Ante la actividad desplegada en este año genial, el de 1799 sólo
contiene de principal en su haber una nueva serie de pinturas con destino
a la Alameda de Osuna, no más que reducciones de temas para cartones de
tapices.
Pero 1800, la fecha de la divisoria entre los dos siglos goyescos,
es también de hermosa fecundidad, en la que se destacan: primero, un
retrato de excepcional suavidad y gracia de colorido, el de la Condesa de
Chinchón (Madrid, Col. Duque de Sueca), obra maestra ante la que palidece
cualquier clase de elogios; y, en fin, el gran y magistral cuadro de La
familia de Carlos IV. Fue pintado en Aranjuez durante la primavera, y
presenta la fiel iconografía de la familia reinante -el artista
autorretratado muy en segundo término- sin escatimar ninguna fealdad
física o psíquica, lógicamente contrarrestada por la maravilla del
colorido, cada mancha en su punto y en su cometido, ya se trate del
pantalón rojo del infantito D. Francisco, ya de las suntuosas calidades de
oro y plata en el vestido de la reina María Luisa. Tras este alarde de
franqueza, en el mismo umbral del s.XIX, los retratos pintados por G. son
cada vez más expresivos: así, el de Godoy, de cuando la llamada guerra de
las Naranjas, de 1801 (Acad. de San Fernando); los de la Marquesa de Santa
Cruz y el Conde de Fernán Núñez, de 1803; el del Marqués de San Adrián
(1804); el de su hijo Javier, verosímilmente de 1805, año en que contrajo
matrimonio. De alguno de estos años se supone que daten las Maja desnuda y
Maja vestida, de modelo en ningún caso identificable y más famosas por la
leyenda que las persigue que por su efectiva excelencia. Y de 1806 procede
la graciosa serie de cuadros con el lance entre el fraile Pedro de
Zaldivia y el bandido Maragato, en el Art Institute de Chicago. Además, de
este año y del siguiente de 1807, multitud de dibujos.
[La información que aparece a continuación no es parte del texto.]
(* ===== verification/Worker.v ===== *)
(** * cmd/worker/main.go: the background jobs

    Four goroutines, each a ticker that runs its job and backs off after failures: after
    the n-th failure in a row it lets min(n, 5) - 1 ticks pass. A tick, or the end of the
    context, is what [SleepOrDone] answers. The goroutines' jobs interleave as requests
    do (Service.v, Interleaved.v). *)
From S2P Require Import Prelude GoStd Config Regex Accounts Assets Policy Sha256 Json Storage Db Prog.
From S2P Require Import Logic Postgres BatchManager Redis Chart Planner Cores Operations IntentJson Approval Bodies StoreRules.
From S2P Require Import Effects ApprovalSteps Ledger Solvency Requests Intents Batches Expiry Checkpoint Approvals ServiceLogic Moves.

(** ** The ticker *)

Definition maxConsecutiveFailures : nat := 5.

(** [for i := 1; i < backoffTicks; i++]: whether the context outlived the skipped ticks. *)
Fixpoint skip_ticks (n : nat) (interval : Z) : prog bool :=
  match n with
  | O => Ret true
  | S n => let+ ticked := trigger (SleepOrDone interval) in if ticked : bool then skip_ticks n interval else Ret false
  end.

(** [fn] is [None] when its own fuel ran out; so is the ticker then, and after [fuel] runs. *)
Fixpoint runTickerWithBackoff (fuel : nat) (interval : Z) (fn : prog (option (result unit))) (consecutiveFailures : nat)
  : prog (option unit) :=
  match fuel with
  | O => Ret None
  | S fuel =>
      let+ ticked := trigger (SleepOrDone interval) in
      if negb ticked then Ret (Some tt)
      else
        let+ r := fn in
        match r with
        | None => Ret None
        | Some (Err _) =>
            let consecutiveFailures := S consecutiveFailures in
            let backoffTicks := Nat.min consecutiveFailures maxConsecutiveFailures in
            let+ alive := skip_ticks (backoffTicks - 1) interval in
            if negb alive then Ret (Some tt) else runTickerWithBackoff fuel interval fn consecutiveFailures
        | Some (Ok _) => runTickerWithBackoff fuel interval fn 0
        end
  end.

Section Worker.
Context `{Deps} (tz : Z -> Z).

(** ** The jobs *)

Inductive job := BatchClose | CheckpointBuild | HoldExpiry | ApprovalExpiry.

(** [sweep] bounds the passes of the hold expiry, [age] is the batch manager's. *)
Definition job_fn (cfg : WorkerConfig) (age : Z) (sweep : nat) (j : job) : prog (option (result unit)) :=
  match j with
  | BatchClose => let+ _ := CloseExpiredBatches age tz in Ret (Some (Ok tt))
  | CheckpointBuild => let+ r := BuildCheckpoints in Ret (Some r)
  | HoldExpiry => ExpireHolds sweep
  | ApprovalExpiry => let+ r := ExpireStaleApprovals (StuckApprovalThreshold cfg) in Ret (Some r)
  end.
Definition job_interval (cfg : WorkerConfig) (j : job) : Z :=
  match j with
  | BatchClose => BatchCloseInterval cfg
  | CheckpointBuild => CheckpointInterval cfg
  | HoldExpiry => HoldExpiryInterval cfg
  | ApprovalExpiry => ApprovalExpiryInterval cfg
  end.

Definition startWorker (cfg : WorkerConfig) (age : Z) (sweep fuel : nat) (j : job) : prog (option unit) :=
  runTickerWithBackoff fuel (job_interval cfg j) (job_fn cfg age sweep j) 0.

(** ** What the worker does to the database *)

Context {c imports : bool} {P : forall A, prog A -> Prop} `{!ServiceLogic c imports P}.
Arguments P {A}.

Lemma reads_skip_ticks n interval : reads (skip_ticks n interval).
Proof. induction n as [|n IH]; cbn [skip_ticks]; [done|]. apply reads_pbind; [by split|]. by intros []. Qed.

Lemma sl_ticker fuel interval fn k : P fn -> P (runTickerWithBackoff fuel interval fn k).
Proof.
  intros Hfn. revert k. induction fuel as [|fuel IH]; intros k; cbn [runTickerWithBackoff]; [apply sl_ret|].
  apply sl_pbind; [apply sl_reads; by split|]. intros [|]; cbn [negb]; [|apply sl_ret].
  apply sl_pbind; [done|]. intros [[u|e]|]; [apply IH| |apply sl_ret]. cbv zeta.
  apply sl_pbind; [apply sl_reads, reads_skip_ticks|]. intros []; cbn [negb]; [apply IH|apply sl_ret].
Qed.

Lemma sl_job cfg age sweep j : P (job_fn cfg age sweep j).
Proof.
  destruct j; cbn [job_fn].
  - apply sl_pbind; [apply sl_tx_ok, tx_ok_CloseExpiredBatches|intros; apply sl_ret].
  - apply sl_pbind; [apply sl_Checkpoints|intros; apply sl_ret].
  - apply sl_Expire.
  - apply sl_pbind; [apply sl_ExpireApprovals|intros; apply sl_ret].
Qed.
Lemma sl_worker cfg age sweep fuel j : P (startWorker cfg age sweep fuel j).
Proof. apply sl_ticker, sl_job. Qed.
End Worker.

(** ** The worker stops when its context ends *)

Section Stops.
Context (E : Env) (N : nat) (Hdone : forall n, (N <= n)%nat -> e_done E n = true).

(** A step leaves the count of round trips to [run]. *)
Lemma step_tick {X} (e : ev X) (w : World) : w_tick (snd (Prog.step E e w)) = w_tick w.
Proof.
  destruct e as [| | |? [] s| | | | | | | | | | | | | | |? rk s]; cbn [Prog.step]; try done.
  - unfold sql_pool. destruct (e_fault E _) as [[]|]; try done; by destruct (s _ _) as [?|[]].
  - unfold sql_tx. destruct (w_tx w); try done. destruct (e_fault E _) as [[]|]; try done; by destruct (s _ _) as [?|[]].
  - by destruct (e_fault E _).
  - unfold commit. destruct (w_tx w); try done; by destruct (e_fault E _) as [[]|].
  - by destruct (e_evicted E _).
  - by destruct (e_fault E _) as [[]|].
  - by destruct (e_fault E _) as [[]|].
  - by destruct (f (w_mgr w)).
  - by destruct (e_fault E _) as [[]|].
  - unfold sql_tx. destruct (w_tx w); try done. destruct (e_fault E _) as [[]|]; try done; by destruct (s _ _) as [?|[]].
Qed.
Lemma ticks_on {A} (m : prog A) (w : World) : wp E m w (fun _ w' => (w_tick w <= w_tick w')%nat).
Proof.
  unfold wp. revert w. induction m as [a|X e k IH]; intros w; cbn [run]; [done|].
  pose proof (step_tick e w) as Hw. destruct (Prog.step E e w) as [x w1]. specialize (IH x (tick w1)).
  destruct (run E (k x) (tick w1)) as [a w2]. change (w_tick (tick w1)) with (S (w_tick w1)) in IH. cbn [snd] in Hw. lia.
Qed.

(** A tick that came, came before the end, and took a round trip. *)
Lemma wp_tick {A} interval (f : bool -> prog A) (w : World) Q :
  (forall w', (w_tick w < N)%nat -> w_tick w' = S (w_tick w) -> wp E (f true) w' Q) -> (forall w', wp E (f false) w' Q) ->
  wp E (let+ ticked := trigger (SleepOrDone interval) in f ticked) w Q.
Proof.
  intros Ht Hf. apply wp_bind, wp_trigger. cbn [Prog.step]. destruct (e_done E (w_tick w)) eqn:Ed; cbn [negb]; [apply Hf|].
  apply Ht; [|done]. apply Nat.nle_gt. intros Hle. by rewrite Hdone in Ed.
Qed.

Lemma ticker_ends fn interval :
  (forall w, wp E fn w (fun r _ => r <> None)) ->
  forall fuel k (w : World), (N < w_tick w + fuel)%nat -> (0 < fuel)%nat ->
  wp E (runTickerWithBackoff fuel interval fn k) w (fun r _ => r = Some tt).
Proof.
  intros Hfn. induction fuel as [|fuel IH]; intros k w Hn Hpos; [lia|]. cbn [runTickerWithBackoff].
  apply wp_tick; [|intros w'; by apply wp_ret]. cbn [negb]. intros w1 Hlt Hw1. apply wp_bind.
  eapply wp_mono; [apply wp_and; [apply Hfn|apply ticks_on]|]. intros [[u|e]|] w2 [Hr H12]; [apply IH; lia| |done]. cbv zeta.
  apply wp_bind. eapply wp_mono; [apply ticks_on|]. intros alive w3 H23. destruct alive; cbn [negb]; [apply IH; lia|by apply wp_ret].
Qed.
End Stops.
(** C11: A request under the path of a ledger leaves the database as it is, or carries, in
    one of its two headers for it, the token of a caller who may access that ledger, and
    changes no row of another ledger. *)
Theorem rest_isolation E req l (w : World) :
  request_segments req !! 2%nat = Some l -> w_tx w = TxNone ->
  wp E (rest req) w (fun _ w' => w_db w' = w_db w \/
    exists value token, value ∈ credentials req /\ verified cfg (caller value) token /\ names_ledger token l /\
      others_kept l (w_db w) (w_db w')).
Proof.
  intros Hl Ht. destruct (mux_decides loopback req) as (d & Hd & Hr). unfold rest. rewrite Hd.
  destruct d as [|c e|r md|q md]; [apply wp_ret; auto..| |]; cbn [perform loopback cc_call cc_Export]; apply wp_bind.
  - destruct Hr as (rt & _ & Hf). destruct (routed_ledger _ _ _ _ _ _ Hf Hl) as (x & Hx & Hn).
    destruct (path_field_ledger _ _ _ Hx Hn) as [Hled|Hw].
    + eapply wp_mono; [apply wp_and; [by apply (serve_allowed tz cfg)|exact (stays_kept E l _ w (stays_serve tz cfg l r (arriving md) Hled) Ht)]|].
      intros a w' [[[_ (_ & Hdb & _)]|(token & Hv & Hnames & _)] Hk]; apply wp_ret; [auto|]. right.
      destruct (verified_caller req md token) as (value & Hin & Hc); [apply Hf|exact Hv|]. exists value, token.
      split_and!; [exact Hin|exact Hc|by apply Hnames|exact Hk].
    + eapply wp_mono; [apply reads_idle; [|done]; by apply reads_behind; intros ctx; apply reads_handle|].
      intros a w' (_ & Hdb & _). apply wp_ret. auto.
  - eapply wp_mono; [by apply reads_idle; [apply reads_export|]|]. intros a w' (_ & Hdb & _). apply wp_ret. auto.
Qed.
End Rest.

(** No request is for two routes: when two routes of one method have patterns of its path,
    they are one, in whatever order the mux tries them. The patterns are those of the
    templates of the paths. *)
Theorem routes_disjoint `{Runtime} conn i j r1 r2 segments :
  nth_error (RegisterLedgerServiceHandler conn) i = Some r1 -> nth_error (RegisterLedgerServiceHandler conn) j = Some r2 ->
  rt_method r1 = rt_method r2 -> Forall2 fits (template r1) segments -> Forall2 fits (template r2) segments ->
  i = j /\ rt_pattern r1 = compile (template r1).
Proof.
  intros H1 H2 Hm F1 F2. split; [|by eapply client_compiled, nth_error_In].
  by eapply (all_apart_sound (RegisterLedgerServiceHandler conn)).
Qed.

(** ** The HTTP server of cmd/server *)

Lemma best_match_in mux segments best q h :
  best_match mux segments best = Some (q, h) -> best = Some (q, h) \/ In (q, h) mux.
Proof.
  revert best. induction mux as [|[p g] mux IH]; intros best Hb; cbn [best_match] in Hb; [by left|].
  apply IH in Hb as [Hb|Hb]; [|by right; right]. destruct (_ && _); [injection Hb as <- <-; right|]; by left.
Qed.

(** It answers a page or a redirection of its own, pings the databases, or is the gateway
    over the connection it dialled. *)
Lemma newHTTPServer_serves `{Runtime} dial pool_Ping redis_Ping port grpcPort srv :
  newHTTPServer dial pool_Ping redis_Ping port grpcPort = Ok srv ->
  exists conn, dial ("127.0.0.1:" +:+ dec_of_Z grpcPort) = Ok conn /\ forall req,
    (exists page, hs_Handler srv req = Ret page) \/ hs_Handler srv req = readyz pool_Ping redis_Ping req \/
    hs_Handler srv req = serve_mux (RegisterLedgerServiceHandler conn) req.
Proof.
  unfold newHTTPServer, RegisterLedgerServiceHandlerFromEndpoint. destruct (dial _) as [conn|e]; [|done]. simpl. intros [= <-].
  exists conn. split; [done|]. intros req. cbn [hs_Handler]. unfold ServeHTTP. cbv zeta.
  destruct (String.eqb (http_Path req) "*"); [left; by eexists|].
  destruct (negb _ && negb _ && _); [left; by eexists|]. destruct (negb _); [left; by eexists|].
  destruct (best_match _ _ _) as [[q h]|] eqn:Eb; [|left; by eexists].
  apply best_match_in in Eb as [Eb|Eb]; [done|]. repeat (destruct Eb as [[= <- <-]|Eb]; [eauto|]). done.
Qed.

(** ** A runtime *)

(** A literal or a variable at a time, each variable bound once. *)
Fixpoint match_ops (pool : list string) (ops : list Z) (segments : list string) : option pathParams :=
  match ops, segments with
  | [], [] => Some ∅
  | 2 :: k :: ops, v :: segments =>
      if bool_decide (pool !! Z.to_nat k = Some v) then match_ops pool ops segments else None
  | 1 :: 0 :: 4 :: 1 :: 5 :: k :: ops, v :: segments =>
      match pool !! Z.to_nat k, match_ops pool ops segments with
      | Some x, Some params => if bool_decide (default v (params !! x) = v) then Some (<[x := v]> params) else None
      | _, _ => None
      end
  | _, _ => None
  end.
Definition segment_name (s : segment) : string := match s with Lit x | Var x => x end.

Lemma binds_insert params x v t vs :
  default v (params !! x) = v -> Forall2 (binds params) t vs -> Forall2 (binds (<[x := v]> params)) t vs.
Proof.
  intros Hd Hf. eapply Forall2_impl; [exact Hf|]. intros [y|y] u; [done|]. simpl. intros Hy.
  destruct (decide (y = x)) as [->|Hn]; [|by rewrite lookup_insert_ne]. rewrite lookup_insert_eq. by rewrite Hy in Hd; simpl in Hd; subst.
Qed.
En cuanto a vida privada, G. compra en 1803 una casa en la calle de
los Reyes, la que habitarían desde 1805 su hijo y su nuera, y en 1804
aspira al puesto de director general de Pintura de la Academia, en lo que
fracasa, siendo elegido por mayoría de votos Gregorio Ferro.
4. De la guerra al exilio (1808-24). Con ello llegamos a 1808, año
en el que se inicia la movida historia contemporánea de España. Muy
debatida ha sido la conducta de G. en los anales de la guerra de la
Independencia, durante la cual tuvo que hacer todos los equilibrismos
políticos que los demás habitantes de Madrid. Patriota sincero, lamentaría
la ocupación de España por los franceses, mas es indudable que sintió
simpatía hacia determinadas reformas josefinas, como lo atestigua la
donosa serie de dibujos alusivos a la Inquisición y a la secularización de
las órdenes religiosas. Otros pormenores de su vida y hechos durante la
guerra fueron: la aceptación de la Orden de la «Berengena»; la pintura del
cuadro alegórico del Ayuntamiento de Madrid, con su medallón renovado
según cada incidencia de la contienda; el viaje a Zaragoza, que dio lugar
a los superiores cuadritos que relatan la fabricación de pólvora y balas
en la Sierra de Tardienta; el retrato del General Wellington, en 1812, y,
sobre todo, la serie de grabados de Los desastres de la Guerra,
angustiante antología de horrores y tropelías, no pocos de ellos
presenciados por el artista. Otros cuadritos de horrores bélicos datarán
de la misma época. En cuanto a vida privada, G. marchaba holgadamente, sin
más contratiempo que el fallecimiento de su esposa Josefa el 20 jun. 1812.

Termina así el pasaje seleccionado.